Будто ножом полоснули меня эти слова, и снова закипели во мне слезы.
— Потому, Митя, — говорю я, потягивая носом, — потому они раньше умирают, что не жалеют самих себя.
Говорю так, а сам чувствую, что с сегодняшнего дня, со смерти Шуры Рубакина, жизнь навьючит на меня новую тяжесть. И новую ответственность, поверх всего прочего. И впереди мне долго еще не будет никакого облегчения. Долго еще не будет…
Мы с братом в последний раз оглядели кладбище.
Вот уже двое, двое самых дорогих нам людей лежат здесь. Но нам нельзя поддаваться печали. Опускать руки.
Никак нельзя…
Нам нужно жить дальше. Все они — и мать, и отец, и Шура Рубакин, — все завещали нам: живите дальше.
ПРОЩАЙ, МУШКЕТЕР!
1
Лошади остановились посередь Сысолы.
Река мирно почивала подо льдом и снегом. В ночной тишине с новой силой взвизгнула гармонь — как живая душа — удало и печально.
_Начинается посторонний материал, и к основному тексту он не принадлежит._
(* ===== verification/Drivers.v ===== *)
(** The drivers of [src/user] that start the compilers: [as], [ld], [cc], [cpp],
    [gcc] and [myos-gcc], as programs over the system calls of [Prog.v].

    [argv] is the list of the arguments, the program's name first, [envp] the
    environment that is passed on.  A null pointer is [None].  What follows a
    call of [usage] is what the code does when [exit] comes back. *)

From S2P Require Import Prelude Prog Tools TextTools.

(* ------------------------------------------------------------------ *)
(** ** Argument arrays *)

(** [MAX_TOOL_ARGS] of [as] and [ld]; of [cc], [cpp] and [gcc]; of [myos-gcc]. *)
Definition MAX_TOOL_ARGS : nat := 32.
Definition MAX_CC_ARGS : nat := 64.
Definition MAX_GCC_ARGS : nat := 96.

(** The [argv] that is built, of [max] entries with the null at its end; [None]
    when it is full. *)
Definition append_arg (max : nat) (out : list (list Z)) (a : list Z) : option (list (list Z)) :=
  if (max - 1 <=? length out)%nat then None else Some (out ++ [a]).

(** [if (append_arg(out, a) < 0) fail;] *)
Definition append_or (max : nat) (fail : prog unit) (out : list (list Z)) (a : list Z) : prog (list (list Z)) :=
  match append_arg max out a with
  | Some out' => Done out'
  | None => fail ;;~ Done out
  end.
(** [if (append_arg(out, a) < 0 || append_arg(out, b) < 0) fail;] *)
Definition append_or2 (max : nat) (fail : prog unit) (out : list (list Z)) (a b : list Z) : prog (list (list Z)) :=
  match append_arg max out a with
  | Some out' => append_or max fail out' b
  | None => fail ;;~ Done out
  end.
(** [for (i = 1; i < argc; i++) if (append_arg(out, argv[i]) < 0) fail;] *)
Fixpoint append_args (max : nat) (fail : prog unit) (out args : list (list Z)) : prog (list (list Z)) :=
  match args with
  | [] => Done out
  | a :: args' => do! out := append_or max fail out a in append_args max fail out args'
  end.

Definition usage (what : list Z) : prog unit := fd_write_str STDERR_FD what ;;~ exit_with 1.
Definition exec_tool (path : list Z) (argv envp : list (list Z)) : prog unit :=
  call (SysExec path argv envp) ;;~ Done tt.
(** [arg[0] == '-'], and comparisons with several strings. *)
Definition dash (a : list Z) : bool := match a with c :: _ => c =? 45 | [] => false end.
Definition eq_any (a : list Z) (l : list (list Z)) : bool := existsb (str_eq a) l.
Definition starts_any (a : list Z) (l : list (list Z)) : bool := existsb (starts_with a) l.
(** [-oFILE] *)
Definition joined_output (a : list Z) : bool := starts_with a (text "-o") && (2 <? length a)%nat.

(* ------------------------------------------------------------------ *)
(** ** as *)

Definition as_usage : prog unit := usage (text "usage: as [options] file.s -o file.o" ++ [10]).
Definition skip_as_flag (a : list Z) : bool :=
  eq_any a (text <$> ["--64"; "-mno-relax"; "--no-relax"; "--fatal-warnings"; "--noexecstack"; "-g"]%string) ||
  starts_any a (text <$> ["-g"; "-march="; "-mabi="]%string).

(** [input], [output] and [tcc_argv]. *)
Record tool_st := ToolSt { t_input : option (list Z); t_out : option (list Z); t_argv : list (list Z) }.
Definition set_t_argv (v : list (list Z)) (s : tool_st) : tool_st := ToolSt (t_input s) (t_out s) v.
Definition set_t_out (v : option (list Z)) (s : tool_st) : tool_st := ToolSt (t_input s) v (t_argv s).
Definition set_t_input (v : option (list Z)) (s : tool_st) : tool_st := ToolSt v (t_out s) (t_argv s).

(** [<tool>: unsupported option <arg>], and the exit. *)
Definition unsupported (tool a : list Z) : prog unit :=
  complain (tool ++ text ": unsupported option ") a ;;~ exit_with 1.

(** The second loop of [main] from the arguments that are left. *)
Fixpoint as_loop (args : list (list Z)) (s : tool_st) : prog tool_st :=
  match args with
  | [] => Done s
  | a :: args' =>
      if str_eq a (text "-o") then
        match args' with
        | v :: args'' => as_loop args'' (set_t_out (Some v) s)
        | [] => as_usage ;;~ Done (set_t_out None s)
        end
      else if joined_output a then as_loop args' (set_t_out (Some (drop 2 a)) s)
      else if str_eq a (text "-I") then
        match args' with
        | v :: args'' =>
            match append_arg MAX_TOOL_ARGS (t_argv s) a with
            | Some out =>
                do! out := append_or MAX_TOOL_ARGS as_usage out v in as_loop args'' (set_t_argv out s)
            | None => as_usage ;;~ as_loop args' s
            end
        | [] => as_usage ;;~ Done s
        end
      else if starts_with a (text "-I") then
        do! out := append_or MAX_TOOL_ARGS as_usage (t_argv s) a in as_loop args' (set_t_argv out s)
      else if dash a && skip_as_flag a then as_loop args' s
      else
        (if dash a then unsupported (text "as") a else Done tt) ;;~
        (if t_input s then
           fd_write_str STDERR_FD (text "as: only one input file is supported" ++ [10]) ;;~ exit_with 1
         else Done tt) ;;~
        as_loop args' (set_t_input (Some a) s)
  end.

(** [if (output) { append "-o", output }]. *)
Definition append_output (fail : prog unit) (output : option (list Z)) (out : list (list Z)) : prog (list (list Z)) :=
  match output with
  | Some o => append_or2 MAX_TOOL_ARGS fail out (text "-o") o
  | None => Done out
  end.
Definition as_main (argv envp : list (list Z)) : prog unit :=
  do! gnu_argv := append_or MAX_TOOL_ARGS as_usage [] (text "/bin/myos-as") in
  do! gnu_argv := append_args MAX_TOOL_ARGS as_usage gnu_argv (tail argv) in
  exec_tool (text "/bin/myos-as") gnu_argv envp ;;~
  do! s := as_loop (tail argv) (ToolSt None None [text "/bin/tcc"; text "-c"]) in
  (if t_input s then Done tt else as_usage) ;;~
  match t_input s with
  | None => Undef
  | Some input =>
      do! out := append_or MAX_TOOL_ARGS as_usage (t_argv s) input in
      do! out := append_output as_usage (t_out s) out in
      exec_tool (text "/bin/tcc") out envp ;;~
      fd_write_str STDERR_FD (text "as: cannot exec /bin/tcc" ++ [10]) ;;~
      exit_with (-1)
  end.

(* ------------------------------------------------------------------ *)
(** ** ld *)

Definition ld_usage : prog unit := usage (text "usage: ld [-r] [-o output] file.o ..." ++ [10]).
Definition option_takes_value (a : list Z) : bool :=
  eq_any a (text <$> ["-e"; "-m"; "-T"; "-Map"; "--oformat"; "--dynamic-linker"]%string).
Definition skip_ld_flag (a : list Z) : bool :=
  eq_any a (text <$> ["-static"; "-nostdlib"; "--gc-sections"; "--eh-frame-hdr"; "--as-needed";
                      "--no-as-needed"; "--start-group"; "--end-group"; "-s"]%string) ||
  starts_any a (text <$> ["--build-id"; "--hash-style"; "-melf"]%string).

(** The second loop of [main]; [n] is [input_count]. *)
Fixpoint ld_loop (args : list (list Z)) (s : tool_st) (n : nat) : prog (tool_st * nat) :=
  match args with
  | [] => Done (s, n)
  | a :: args' =>
      if str_eq a (text "-o") then
        match args' with
        | v :: args'' => ld_loop args'' (set_t_out (Some v) s) n
        | [] => ld_usage ;;~ Done (set_t_out None s, n)
        end
      else if joined_output a then ld_loop args' (set_t_out (Some (drop 2 a)) s) n
      else if str_eq a (text "-r") then
        do! out := append_or MAX_TOOL_ARGS ld_usage (t_argv s) a in ld_loop args' (set_t_argv out s) n
      else if str_eq a (text "-L") || str_eq a (text "-l") then
        match args' with
        | v :: args'' =>
            match append_arg MAX_TOOL_ARGS (t_argv s) a with
            | Some out =>
                do! out := append_or MAX_TOOL_ARGS ld_usage out v in ld_loop args'' (set_t_argv out s) n
            | None => ld_usage ;;~ ld_loop args' s n
            end
        | [] => ld_usage ;;~ Done (s, n)
        end
      else if starts_with a (text "-L") || starts_with a (text "-l") then
        do! out := append_or MAX_TOOL_ARGS ld_usage (t_argv s) a in ld_loop args' (set_t_argv out s) n
      else if option_takes_value a then
        match args' with
        | _ :: args'' => ld_loop args'' s n
        | [] => ld_usage ;;~ Done (s, n)
        end
      else if dash a && skip_ld_flag a then ld_loop args' s n
      else
        (if dash a then unsupported (text "ld") a else Done tt) ;;~
        do! out := append_or MAX_TOOL_ARGS ld_usage (t_argv s) a in
        ld_loop args' (set_t_argv out s) (S n)
  end.
Definition ld_main (argv envp : list (list Z)) : prog unit :=
  do! gnu_argv := append_or MAX_TOOL_ARGS ld_usage [] (text "/bin/myos-ld") in
  do! gnu_argv := append_args MAX_TOOL_ARGS ld_usage gnu_argv (tail argv) in
  exec_tool (text "/bin/myos-ld") gnu_argv envp ;;~
  do! '(s, n) := ld_loop (tail argv) (ToolSt None None [text "/bin/tcc"]) 0 in
  (if (n =? 0)%nat then ld_usage else Done tt) ;;~
  do! out := append_output ld_usage (t_out s) (t_argv s) in
  exec_tool (text "/bin/tcc") out envp ;;~
  fd_write_str STDERR_FD (text "ld: cannot exec /bin/tcc" ++ [10]) ;;~
  exit_with (-1).

(* ------------------------------------------------------------------ *)
(** ** cc, cpp and gcc *)

(** An option that prints a text and exits. *)
Fixpoint answer_option (a : list Z) (answers : list (list Z * list Z)) : prog unit :=
  match answers with
  | [] => Done tt
  | (o, t) :: answers' =>
      (if str_eq a o then fd_write_str STDOUT_FD t ;;~ exit_with 0 else Done tt) ;;~
      answer_option a answers'
  end.
(** The loop of [main] that copies the arguments; the size of the list tells
    [user_argc]. *)
Fixpoint copy_args (answers : list (list Z * list Z)) (tool : list Z) (args out : list (list Z)) :
    prog (list (list Z)) :=
  match args with
  | [] => Done out
  | a :: args' =>
      answer_option a answers ;;~
      do! out := append_or MAX_CC_ARGS
        (fd_write_str STDERR_FD (tool ++ text ": too many arguments" ++ [10]) ;;~ exit_with 1) out a in
      copy_args answers tool args' out
  end.

Definition cc_answers : list (list Z * list Z) :=
  [(text "--version", text "cc: MyOS system C compiler slot, currently backed by tcc" ++ [10])].
Definition cc_usage : prog unit := usage (text "usage: cc [options] file..." ++ [10]).
Definition cc_main (argv envp : list (list Z)) : prog unit :=
  do! out := append_or MAX_CC_ARGS cc_usage [] (text "/bin/tcc") in
  do! out := copy_args cc_answers (text "cc") (tail argv) out in
  (if (length (tail argv) =? 0)%nat then cc_usage else Done tt) ;;~
  exec_tool (text "/bin/tcc") out envp ;;~
  fd_write_str STDERR_FD (text "cc: cannot exec /bin/tcc" ++ [10]) ;;~
  exit_with (-1).

Definition cpp_usage : prog unit := usage (text "usage: cpp [options] file..." ++ [10]).
Definition cpp_main (argv envp : list (list Z)) : prog unit :=
  (if (length argv =? 2)%nat && str_eq (arg argv 1) (text "--version") then
     fd_write_str STDOUT_FD (text "cpp: MyOS C preprocessor slot" ++ [10]) ;;~ exit_with 0
   else Done tt) ;;~
  do! out := append_or2 MAX_CC_ARGS cpp_usage [] (text "/bin/myos-gcc") (text "-E") in
  do! out := append_args MAX_CC_ARGS cpp_usage out (tail argv) in
  exec_tool (text "/bin/myos-gcc") out envp ;;~
  do! out := append_or2 MAX_CC_ARGS cpp_usage [] (text "/bin/tcc") (text "-E") in
  do! out := append_args MAX_CC_ARGS cpp_usage out (tail argv) in
  exec_tool (text "/bin/tcc") out envp ;;~
  fd_write_str STDERR_FD (text "cpp: cannot exec /bin/tcc" ++ [10]) ;;~
  exit_with (-1).

Definition gcc_answers : list (list Z * list Z) :=
  [(text "--version", text "gcc: MyOS GCC driver slot, currently backed by /bin/cc" ++ [10]);
   (text "-print-prog-name=as", text "/bin/as" ++ [10]);
   (text "-print-prog-name=ld", text "/bin/ld" ++ [10]);
   (text "-print-prog-name=cpp", text "/bin/cpp" ++ [10])].
Definition gcc_usage : prog unit := usage (text "usage: gcc [options] file..." ++ [10]).
Definition gcc_main (argv envp : list (list Z)) : prog unit :=
  do! out := append_or MAX_CC_ARGS gcc_usage [] (text "/bin/myos-gcc") in
  do! out := append_args MAX_CC_ARGS gcc_usage out (tail argv) in
  exec_tool (text "/bin/myos-gcc") out envp ;;~
  do! out := append_or MAX_CC_ARGS gcc_usage [] (text "/bin/cc") in
  do! out := copy_args gcc_answers (text "gcc") (tail argv) out in
  (if (length (tail argv) =? 0)%nat then gcc_usage else Done tt) ;;~
  exec_tool (text "/bin/cc") out envp ;;~
  fd_write_str STDERR_FD (text "gcc: cannot exec /bin/cc" ++ [10]) ;;~
  exit_with (-1).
И грустно выплеснулся заливистый девичий, голос: «Снова осень, летит лебедь, — до весны не встретимся. Милый в армию поедет — уж когда-то свидимся?»
Отъезжающие и провожающие повыскакивали с розвальней, щедро заложенных сеном, сгрудились в тесный круг. Поют и пляшут. Кто-то, хмельной, рыдает. Стекло бутылок звякает о железо кружек…
А мы, три брата, своей, отдельной кучкой стоим чуть в стороне от общего веселья. Митя и Шурик перетаптываются, печаль горькая раздирает нас. Шмыгаем носами, покашливаем, молчим. Я чую, как горячие слезы прожигают щеки, до того жаль мне братишек. Опять одни остаются, одни-одинешеньки. И кто его знает, надолго ли. Мы даже не знаем, сколько нам в армии служить. Да и случиться может всякое, это тебе не хвостовая караванка, моль бэж. Что-то очень хорошее хочется сказать братишкам, что-то значительное, что-то, может, отцовское. Но я не знаю — что. У меня вроде и нет еще таких слов…
— Федя, ты не переживай из-за нас-то, — говорит Митя. — Теперь-то мы уж проживем… не маленькие.
— Ты, Федя, почаще письма пиши! — горячо просит Шурик.
— И за дом не бойся, Федя, — продолжает Митя. — Не запустим. А весной, первым же пароходом, сплаваем к Верочке, — Митя угадывает мою боль по сестренке, уже давно отбившейся от основной нашей семьи. — Зачем только и перевели детдом в Межадор.
— Эй, довольно нюни распускать, кунды-мунды! Поехали! — слышу могучий рык дяди Капита: он у нас за провожатого.
Мы, три брата, в последний раз слепились в один ком, тремся друг о дружку мокрыми от слез лицами. Потом я догнал сани, вскарабкался на сено, отчаянно пахнущее запахами давно минувшего лета… А братишки все так и стоят особняком. Машут, машут руками. Митя шапку содрал с головы, они что-то кричат мне вдогонку, но не разобрать — голоса их тонут в общем гвалте.